Codon usage in Fels-2 phage (left) and Salmonella typhimurium LT2 (right).
Here, we see that the codon usage patterns of Fels-2 and its host are quite similar. The differences are easily accounted for by the fact that Fels-2 has only 47 protein-coding genes, and the amino acid composition of those genes is probably different enough from "average" host genes to sway the usage stats to the degree shown here. Nevertheless, codon usage patterns aren't sufficient to tell us where Fels-2 genes came from originally. That's still an open question. Like the Martians in War of the Worlds, Fels-2 genes probably came from "somewhere else."

Robbie: "What, you mean, like Europe?"

Tom Cruise character: "No, Robbie. Not like Europe."


  1. Anonymous5:27 AM

    why did you choose to break a non-coding gene (tRNA) into codons? In any case given the lability of a phage nucleotide sequence probably drifts too quickly for a phylogenetic analysis or at least you'd want to show that it wouldn't, perhaps by showing that protein sequence doesn't drift as quickly (in phage it might).

    1. I did not break a noncoding tRNA into codons. The above codon usage stats are whole-genome.

  2. Finding the best Help with Medical Assignment is not easy unless one is keen to establish a professional medical assignment help & medical homework help online.

  3. Those ESL assignment writing services have an advantage of hiring the best English language coursework writing service company that is familiar with ESL assignment help services for their English Language Writing Services.

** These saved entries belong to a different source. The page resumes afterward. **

(* ===== verification/QueryTypes.v ===== *)
(** The messages of the query plugin (crates/rock-node-query-plugin) and the
    interfaces it is written against: [StateReader] of
    crates/rock-node-core/src/state_reader.rs, and the wire formats.

    The protobuf messages are generated from a submodule.  A message has the fields
    the handlers read or set; a sub-message they only pass on is a [pb].  Fields a
    handler leaves to [Default::default] are not represented. *)
From S2P Require Import Prelude Block.

(** ** Identifiers *)

(** [TokenId], [FileId], [TopicId], [ScheduleId]: shard, realm and number. *)
Record EntityId := MkEntityId { shard_num : Z; realm_num : Z; entity_num : Z }.
Abbreviation TokenId := EntityId (only parsing).
Abbreviation FileId := EntityId (only parsing).
Abbreviation TopicId := EntityId (only parsing).
Abbreviation ScheduleId := EntityId (only parsing).

(** [account_id::Account] and [contract_id::Contract]. *)
Inductive AccountIdType := AccountNum (num : Z) | Alias (alias : bytes).
Inductive ContractIdType := ContractNum (num : Z) | EvmAddress (address : bytes).

Record AccountId := MkAccountId {
  account_shard_num : Z; account_realm_num : Z; account : option AccountIdType }.
Record ContractId := MkContractId {
  contract_shard_num : Z; contract_realm_num : Z; contract : option ContractIdType }.
Record NftId := MkNftId { nft_token_id : option TokenId; serial_number : Z }.
Record TokenAssociation := MkTokenAssociation {
  assoc_token_id : option TokenId; assoc_account_id : option AccountId }.

(** [map_change_key::KeyChoice]: the variants the handlers build. *)
Inductive KeyChoice :=
| AccountIdKey (id : AccountId)
| FileIdKey (id : FileId)
| TopicIdKey (id : TopicId)
| ScheduleIdKey (id : ScheduleId)
| TokenIdKey (id : TokenId)
| NftIdKey (id : NftId)
| ContractIdKey (id : ContractId)
| TokenRelationshipKey (a : TokenAssociation).

(** [StateIdentifier]: the states the handlers read. *)
Inductive StateIdentifier :=
| StateIdAccounts | StateIdFiles | StateIdTopics | StateIdSchedulesById | StateIdTokens
| StateIdNfts | StateIdContractBytecode | StateIdTokenRelations | StateIdBlockStreamInfo.

(** [ResponseCodeEnum]: the codes the plugin answers with. *)
Inductive ResponseCodeEnum :=
| RcOk | InvalidAccountId | InvalidFileId | InvalidTopicId | InvalidScheduleId
| InvalidTokenId | InvalidNftId | InvalidContractId | ReceiptNotFound | RecordNotFound
| NotSupported.

#[export] Instance EntityId_eq_dec : EqDecision EntityId.
Proof. solve_decision. Defined.
#[export] Instance AccountIdType_eq_dec : EqDecision AccountIdType.
Proof. solve_decision. Defined.
#[export] Instance ContractIdType_eq_dec : EqDecision ContractIdType.
Proof. solve_decision. Defined.
#[export] Instance AccountId_eq_dec : EqDecision AccountId.
Proof. solve_decision. Defined.
#[export] Instance ContractId_eq_dec : EqDecision ContractId.
Proof. solve_decision. Defined.
#[export] Instance NftId_eq_dec : EqDecision NftId.
Proof. solve_decision. Defined.
#[export] Instance TokenAssociation_eq_dec : EqDecision TokenAssociation.
Proof. solve_decision. Defined.
#[export] Instance KeyChoice_eq_dec : EqDecision KeyChoice.
Proof. solve_decision. Defined.
#[export] Instance StateIdentifier_eq_dec : EqDecision StateIdentifier.
Proof. solve_decision. Defined.
#[export] Instance ResponseCodeEnum_eq_dec : EqDecision ResponseCodeEnum.
Proof. solve_decision. Defined.

(** ** The values of the state *)
Record Duration := MkDuration { duration_seconds : Z }.
Record Timestamp := MkTimestamp { timestamp_seconds : Z; nanos : Z }.

Inductive StakedId := StakedNodeId (node : Z) | StakedAccountId (acc : AccountId).

Record AccountCryptoAllowance := MkCryptoAllowance {
  ca_spender_id : option AccountId; ca_amount : Z }.
Record AccountApprovalForAllAllowance := MkApprovalForAll {
  aa_token_id : option TokenId; aa_spender_id : option AccountId }.
Record AccountFungibleTokenAllowance := MkTokenAllowance {
  ta_token_id : option TokenId; ta_spender_id : option AccountId; ta_amount : Z }.

Record Account := MkAccount {
  acc_account_id : option AccountId;
  acc_alias : bytes;
  acc_key : option pb;
  acc_expiration_second : Z;
  acc_tinybar_balance : Z;
  acc_memo : string;
  acc_deleted : bool;
  acc_staked_to_me : Z;
  acc_stake_period_start : Z;
  acc_staked_id : option StakedId;
  acc_decline_reward : bool;
  acc_receiver_sig_required : bool;
  acc_head_token_id : option TokenId;
  acc_number_owned_nfts : Z;
  acc_max_auto_associations : Z;
  acc_number_associations : Z;
  acc_smart_contract : bool;
  acc_ethereum_nonce : Z;
  acc_auto_renew_seconds : Z;
  acc_contract_kv_pairs_number : Z;
  acc_crypto_allowances : list AccountCryptoAllowance;
  acc_approve_for_all_nft_allowances : list AccountApprovalForAllAllowance;
  acc_token_allowances : list AccountFungibleTokenAllowance;
}.

Record File := MkFile {
  file_expiration_second : Z; file_keys : option pb; file_contents : bytes;
  file_memo : string; file_deleted : bool }.

Record Topic := MkTopic {
  topic_sequence_number : Z; topic_expiration_second : Z; topic_auto_renew_period : Z;
  topic_auto_renew_account_id : option AccountId; topic_running_hash : bytes;
  topic_memo : string; topic_admin_key : option pb; topic_submit_key : option pb;
  topic_fee_schedule_key : option pb; topic_fee_exempt_key_list : list pb;
  topic_custom_fees : list pb }.

Record Schedule := MkSchedule {
  sched_memo : string; sched_admin_key : option pb;
  sched_payer_account_id : option AccountId; sched_scheduler_account_id : option AccountId;
  sched_scheduled_transaction : option pb; sched_signatories : list pb;
  sched_wait_for_expiry : bool }.

Record Token := MkToken {
  tok_token_id : option TokenId;
  tok_name : string; tok_symbol : string; tok_decimals : Z; tok_total_supply : Z;
  tok_treasury_account_id : option AccountId;
  tok_admin_key : option pb; tok_kyc_key : option pb; tok_freeze_key : option pb;
  tok_wipe_key : option pb; tok_supply_key : option pb; tok_fee_schedule_key : option pb;
  tok_pause_key : option pb; tok_metadata_key : option pb;
  tok_deleted : bool; tok_paused : bool;
  tok_accounts_frozen_by_default : bool; tok_accounts_kyc_granted_by_default : bool;
  tok_auto_renew_account_id : option AccountId; tok_auto_renew_seconds : Z;
  tok_expiration_second : Z; tok_memo : string;
  tok_token_type : Z; tok_supply_type : Z; tok_max_supply : Z;
  tok_custom_fees : list pb; tok_metadata : bytes }.

Record Nft := MkNft {
  nft_id : option NftId; nft_owner_id : option AccountId; nft_spender_id : option AccountId;
  nft_mint_time : option Timestamp; nft_metadata : bytes }.

Record Bytecode := MkBytecode { code : bytes }.

Record TokenRelation := MkTokenRelation {
  rel_token_id : option TokenId; rel_balance : Z; rel_frozen : bool; rel_kyc_granted : bool;
  rel_automatic_association : bool; rel_next_token : option TokenId }.

(** [SemanticVersion] is passed on; [unwrap_or_default] needs its default. *)
Definition SemanticVersion_default : pb := Pb "SemanticVersion" [].
Record BlockStreamInfo := MkBlockStreamInfo { creation_software_version : option pb }.

(** [map_change_value::ValueChoice]: the variants the handlers know. *)
Inductive ValueChoice :=
| AccountValue (a : Account)
| FileValue (f : File)
| TopicValue (t : Topic)
| ScheduleValue (s : Schedule)
| TokenValue (t : Token)
| NftValue (n : Nft)
| BytecodeValue (b : Bytecode)
| TokenRelationValue (r : TokenRelation)
| OtherValue (m : pb).

(** ** Interfaces *)

(** [StateReader] of state_reader.rs. *)
Class StateReader (R : Type) := {
  reader_get_state_value : R → bytes → Result Error (option bytes);
}.

(** The generated code: numbers of the enums, the message around a key, and the
    decoders.  [value_choice] is what a [MapChangeValue] message holds. *)
Class QueryCodec := {
  state_identifier_u32 : StateIdentifier → Z;
  response_code_i32 : ResponseCodeEnum → Z;
  map_change_key : KeyChoice → pb;
  value_choice : pb → option ValueChoice;
  stream_info : pb → option BlockStreamInfo;
  decode_map_change_value : bytes → Result Error (option ValueChoice);
  decode_block_stream_info : bytes → Result Error BlockStreamInfo;
}.

Definition is_u32 (x : Z) : Prop := 0 ≤ x < 4294967296.

(** Integers of the key are in the range of their Rust types. *)
Definition wf_entity (id : EntityId) : Prop :=
  is_i64 (shard_num id) ∧ is_i64 (realm_num id) ∧ is_i64 (entity_num id).
Definition wf_account_id (id : AccountId) : Prop :=
  is_i64 (account_shard_num id) ∧ is_i64 (account_realm_num id) ∧
  match account id with Some (AccountNum n) => is_i64 n | _ => True end.
Definition wf_contract_id (id : ContractId) : Prop :=
  is_i64 (contract_shard_num id) ∧ is_i64 (contract_realm_num id) ∧
  match contract id with Some (ContractNum n) => is_i64 n | _ => True end.
Definition wf_key (k : KeyChoice) : Prop :=
  match k with
  | AccountIdKey id => wf_account_id id
  | FileIdKey id | TopicIdKey id | ScheduleIdKey id | TokenIdKey id => wf_entity id
  | NftIdKey id =>
      is_i64 (serial_number id) ∧ ∀ t, nft_token_id id = Some t → wf_entity t
  | ContractIdKey id => wf_contract_id id
  | TokenRelationshipKey a =>
      (∀ t, assoc_token_id a = Some t → wf_entity t) ∧
      (∀ i, assoc_account_id a = Some i → wf_account_id i)
  end.

(** Documented behaviour: the enum numbers are distinct, messages can be told apart
    by their encoding, and decoding inverts it. *)
Class QueryCodecLaws `{CODEC : Codec, QC : !QueryCodec} : Prop := {
  state_identifier_range : ∀ s, is_u32 (state_identifier_u32 s);
  state_identifier_inj : ∀ s s', state_identifier_u32 s = state_identifier_u32 s' → s = s';
  response_code_inj : ∀ c c', response_code_i32 c = response_code_i32 c' → c = c';
  map_change_key_inj : ∀ k k', wf_key k → wf_key k' →
    encode_msg (map_change_key k) = encode_msg (map_change_key k') → k = k';
  map_change_key_nonempty : ∀ k, encode_msg (map_change_key k) ≠ [];
  decode_value : ∀ m v, value_choice m = Some v →
    decode_map_change_value (encode_msg m) = Ok (Some v);
  decode_stream_info : ∀ m i, stream_info m = Some i →
    decode_block_stream_info (encode_msg m) = Ok i;
}.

  4. Finding the best history coursework writing services and History Essay Writing Services is not easy unless one is keen to establish a reliable history assignment writing service provider & history research paper writing service.

  5. Reciprocal determinism case study: In this reciprocal determinism case study you will learn about the reciprocal determinism theory which describes the various factors which can influence a person’s decision making process.

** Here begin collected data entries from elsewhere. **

(** The text of an error; [display] is the text of an [anyhow::Error], whose message
    the model does not keep. *)
Definition core_error_to_string (display : Error → string) (e : CoreError) : string :=
  match e with
  | Configuration msg => "Configuration Error: " +:+ msg
  | PluginInitialization msg => "Plugin Initialization Failed: " +:+ msg
  | PluginShutdown msg => "Plugin Shutdown Failed: " +:+ msg
  | Io => "I/O Error"
  | Other e => display e
  end.

(** ** Service providers *)
Inductive TypeId :=
| TDatabaseManagerProvider | TBlockReaderProvider | TBlockWriterProvider
| TStateReaderProvider.

#[export] Instance TypeId_eq_dec : EqDecision TypeId.
Proof. solve_decision. Defined.
#[export] Instance TypeId_countable : Countable TypeId.
Proof.
  refine (inj_countable' (λ t, match t with
    | TDatabaseManagerProvider => 0 | TBlockReaderProvider => 1
    | TBlockWriterProvider => 2 | TStateReaderProvider => 3 end%nat)
    (λ n, match n with
    | 0 => TDatabaseManagerProvider | 1 => TBlockReaderProvider
    | 2 => TBlockWriterProvider | _ => TStateReaderProvider end%nat) _).
  by intros [].
Defined.

(** [Arc<dyn Any>]: a provider and, by its constructor, its type.  A reader or writer
    is the persistence service, which is its settings and the shared tiers. *)
Inductive ServiceProvider :=
| DatabaseManagerProvider
| BlockReaderProvider (cfg : PersistenceServiceConfig) (start : Z)
| BlockWriterProvider (cfg : PersistenceServiceConfig) (start : Z)
| StateReaderProvider.

Definition type_id (p : ServiceProvider) : TypeId :=
  match p with
  | DatabaseManagerProvider => TDatabaseManagerProvider
  | BlockReaderProvider _ _ => TBlockReaderProvider
  | BlockWriterProvider _ _ => TBlockWriterProvider
  | StateReaderProvider => TStateReaderProvider
  end.

Definition downcast (t : TypeId) (any : ServiceProvider) : option ServiceProvider :=
  if decide (type_id any = t) then Some any else None.

Abbreviation Providers := (gmap TypeId ServiceProvider).

Definition register_service_provider (providers : Providers) (provider : ServiceProvider)
    : Providers :=
  <[type_id provider := provider]> providers.
Definition get_service_provider (providers : Providers) (t : TypeId) : option ServiceProvider :=
  any ← providers !! t; downcast t any.
#[global] Arguments register_service_provider : simpl never.
#[global] Arguments get_service_provider : simpl never.

(** ** The world *)
Inductive GrpcService :=
| BlockStreamPublishService | BlockStreamSubscribeService | BlockAccessService
| BlockNodeService | CryptoService | FileService | ConsensusService | NetworkService
| ScheduleService | TokenService | SmartContractService.

#[export] Instance GrpcService_eq_dec : EqDecision GrpcService.
Proof. solve_decision. Defined.

(** The receiver of the persistence loop, chosen when the task starts to run. *)
Inductive Stream := VerifiedStream | UnverifiedStream.

#[export] Instance Stream_eq_dec : EqDecision Stream.
Proof. solve_decision. Defined.

Inductive Task :=
| RegisterCapability (c : Capability)
| ArchiverTask
| PersistenceTask (rx_items : bool)
| PersistenceLoop (s : Stream)
| VerifierTask
| WinnerCleanupTask (interval threshold : Z)
| StateTask
| BackfillTask (mode : BackfillMode)
| ObservabilityServer (address : string)
| GrpcServer (address : string) (routes : list GrpcService)
| SubscriberTask (session : Uuid).

Record World `{RocksDB} := MkWorld {
  w_providers : Providers;
  w_capabilities : CapabilityRegistry;
  w_tiers : Tiers;
  w_listing : list fname;
  w_publish : SharedState;
  w_subscribers : gset Uuid;
  w_running : gset string;
  w_tasks : list Task;
  w_routes : list GrpcService;
  w_sent : Sent;
  w_signalled : gset string;
}.
Arguments MkWorld {_}.

Section world.
Context {RDB : RocksDB}.
Implicit Types w : World.
Definition test_metrics_registry_new_success : bool := is_ok metrics_new.
Definition test_metrics_registry_with_custom_registry : bool := is_ok (with_registry new_registry).
Definition test_all_core_metrics_are_registered : bool :=
  let us := [Inc "blocks_acknowledged" []; SetTo "active_publish_sessions" [] 5] in
  after_updates us
    ((value us "blocks_acknowledged" == 1) && (value us "active_publish_sessions" == 5)).
Definition test_block_access_metrics_are_registered : bool :=
  let us := [Inc "block_access_requests_total" ["success"; "get_block"];
             SetTo "block_access_latest_available_block" [] 100;
             Observe "block_access_request_duration_seconds" ["success"; "get_block"]] in
  after_updates us (value us "block_access_latest_available_block" == 100).
Definition test_publish_plugin_metrics_are_registered : bool :=
  let us := [Inc "publish_blocks_received_total" ["success"]; Inc "publish_items_processed_total" [];
             Observe "publish_persistence_duration_seconds" ["success"]] in
  after_updates us (value us "publish_items_processed_total" == 1).
Definition test_persistence_plugin_metrics_are_registered : bool :=
  let us := [Inc "persistence_writes_total" ["live"]; Inc "persistence_archival_cycles_total" [];
             SetTo "persistence_hot_tier_block_count" [] 50;
             SetTo "persistence_cold_tier_block_count" [] 1000] in
  after_updates us
    ((value us "persistence_archival_cycles_total" == 1)
     && (value us "persistence_hot_tier_block_count" == 50)
     && (value us "persistence_cold_tier_block_count" == 1000)).
Definition test_subscriber_plugin_metrics_are_registered : bool :=
  let us := [SetTo "subscriber_active_sessions" [] 3; Inc "subscriber_blocks_sent_total" ["live"];
             Inc "subscriber_sessions_total" ["completed"];
             SetFloat "subscriber_average_inter_block_time_seconds" ["session_123"]] in
  after_updates us (value us "subscriber_active_sessions" == 3).
Definition test_backfill_plugin_metrics_are_registered : bool :=
  let us := [Inc "backfill_gaps_found_total" []; Inc "backfill_blocks_fetched_total" ["GapFill"];
             Inc "backfill_peer_connection_attempts_total" ["peer1"; "success"];
             SetTo "backfill_active_streams" [] 2; SetTo "backfill_latest_continuous_block" [] 12345] in
  after_updates us
    ((value us "backfill_gaps_found_total" == 1) && (value us "backfill_active_streams" == 2)
     && (value us "backfill_latest_continuous_block" == 12345)).
Definition test_metric_isolation_in_tests : bool :=
  let us1 := [Inc "blocks_acknowledged" []; SetTo "active_publish_sessions" [] 5] in
  let us2 := [] in
  after_updates us1 (after_updates us2
    ((value us1 "blocks_acknowledged" == 1) && (value us1 "active_publish_sessions" == 5)
     && (value us2 "blocks_acknowledged" == 0) && (value us2 "active_publish_sessions" == 0))).
(** The tasks in the order of their numbers; the counter does not depend on it. *)
Definition test_concurrent_metric_updates : bool :=
  let us := mjoin ((λ i, mjoin (replicate 100
    [Inc "blocks_acknowledged" []; SetTo "active_publish_sessions" [] (Z.of_nat i);
     Inc "block_access_requests_total" ["success"; "get_block"]])) <$> seq 0 10) in
  after_updates us
    ((value us "blocks_acknowledged" == 1000) && (0 <=? value us "active_publish_sessions")
     && (value us "active_publish_sessions" <? 10)).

  6. Essay help services will help to get remarkable writing of professional academic writers in just a few steps.

  7. Perdisco is one of the most important subjects for any commerce students. Perdisco is very complex as well as hard to understand and also it is very time-consuming. Without the use of the proper method, the answers will be wrong, and also students won’t be able to get good marks in their assignments. This is the reason why many students tend to skip this subject as it is hard. To make things easier for students we at Assignment Help provide online assignment help to students in Perdisco under our Perdisco Assignment Help. To know more about us visit our website.

  8. This post is really very effective. That’s what I’m exactly looking for is always very great and supportive. By giving value to the money they provide a high-quality assignment at low rates without negotiating the quality of content.

  9. This content is very helpful and the Legitimate Essay Writing is the best platform for completing assignments. This online portal is very effective and provides quality reports at low prices. This is the place where experts mainly focus on the content quality rather than just providing the paraphrased content with quantity.

  10. The chemistry assignment help experts provide an in-depth explanation on the topics while making the assignment. Chemistry assignment help

  11. If any subject has an equal number of fans and haters, it should be hands down, the subject of Mathematics. In whichever category you may fall, you may be a fan or a hater, there may be times when you would need math homework help. In such a situation a wise student would get in touch with the experts at Help in Homework and get all their Math homework done in a jiffy and at the best market price. So, you decide do you want o be one of the wiser students? If yes, then connect with our talented experts now.


Add a comment. Registration required because trolls.